Back in 2012, Kinshasa University ecologist Divin Malekani joined a research team trying to narrow the pool of suspects. The scientists trapped or purchased from hunters more than 350 mammals in an area of the DRC where monkeypox infections exceeded 660 people a year on average. They found monkeypox antibodies in seven animals, including rope squirrels, an African dormouse, and a giant pouched rat, sources of food. Some 27 million people in the DRC—a quarter of the population—struggle with hunger, according to the United Nations. Many have no choice but to hunt for their survival.
The specter of monkeypox-infected wild meat making its way to a market in Kinshasa, Africa’s largest city, where it’s eaten as a luxury—a taste from home—worries Malekani and others. Countries need to help people cut down on wild meat consumption to prevent pandemics from arising, says Sarah Olson, an epidemiologist with the Wildlife Conservation Society. “It’s not going to put this genie back in the bottle, but it could reduce future transmission of monkeypox and other diseases from wildlife to people.”
To prepare for and respond to infectious diseases by aligning countries, the World Health Organization is taking steps toward a legally binding international pandemic treaty.

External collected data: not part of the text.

Lemma span_metadata_preorder (s : espan) : span_metadata s = merge_all (preorder s).
Proof.
  induction s as [a b m base IH] using espan_ind_nested. simpl.
  rewrite foldl_merge, merge_metadata_empty_l, merge_all_concat. f_equal. f_equal.
  induction IH as [|x base Hx Hbase IHb]; simpl; [done|]. by rewrite Hx, IHb.
Qed.

Lemma combine_metadata_merge_all (spans : list espan) :
  combine_metadata spans = merge_all (preorder_list spans).
Proof.
  unfold combine_metadata, preorder_list. rewrite foldl_merge, merge_metadata_empty_l.
  rewrite merge_all_concat. f_equal. induction spans as [|s spans IH]; simpl; [done|].
  by rewrite span_metadata_preorder, IH.
Qed.

Lemma merge_all_first_fields (l : list entity_meta) :
  number (merge_all l) = head (omap number l) ∧
  geoname (merge_all l) = head (omap geoname l) ∧
  datetime_range (merge_all l) = head (omap datetime_range l).
Proof.
  induction l as [|m l (IHn & IHg & IHd)]; simpl; [done|].
  rewrite IHn, IHg, IHd. by destruct (number m), (geoname m), (datetime_range m).
Qed.

Lemma merge_all_species_None (l : list entity_meta) :
  species (merge_all l) = None ↔ omap species l = [].
Proof.
  induction l as [|m l IH]; simpl; [done|].
  destruct (species m) as [x|]; simpl; [|done].
  destruct (species (merge_all l)) as [y|]; simpl; [|done].
  by destruct (Z.ltb_spec (species_weight x) (species_weight y)).
Qed.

Some researchers are concerned that the focus is weighted too heavily on treating disease once it gets to humans rather than on efforts to block pathogens from “spilling over” from animals into people in the first place.
Spillovers happen because humans meddle with nature. Chopping down forests for timber, farming, and towns penetrates ecosystems brimming with wildlife. When people trade wild animals for food, pets, and medicinal purposes, they risk exposure to pathogens. And for impoverished people living in remote parts of Africa, medical care—when available—can be unaffordable.
We can prevent spillovers, says Aaron Bernstein, interim director of the Center for Climate, Health, and the Global Environment at Harvard T.H. Chan School of Public Health, by protecting forests, banning or strictly regulating commercial wildlife trade, and improving farming conditions. Another crucial step: helping people living in disease hot spots gain access to job opportunities and food sources other than wild meat.
“We’re always going to need vaccines, testing, drugs, and public health infrastructure,” Bernstein says, “but focusing on that alone is like trying to address climate change only by building seawalls while letting greenhouse gas emissions go through the roof.” That’s what’s happening with infectious disease, he says. “We’re essentially saying let’s spend tens of billions of dollars trying to contain these things after they happen, while not recognizing the root cause.”
Meanwhile, in the DRC, educators with the International Conservation and Education Fund are traveling village to village, showing a video featuring local people talking about their experiences with monkeypox and how to avoid it. One man said his baby’s fever soared so high that he felt as if he was sleeping next to a fire. At the hospital, the infant developed painful lesions that spread across his entire body, face, hands, and feet. The disease became so severe, the baby died, leaving his parents bewildered. Other villagers shared similar stories of the intensity of the deadlier monkeypox strain—children with “bumps” on their faces and throats so swollen they could barely drink or eat.
“If we had to toss a dice, we actually got lucky with which variant took off around the world,” Olson says. “There’s still an opportunity to understand what’s happening with this other variety of the virus before it gets out of hand.”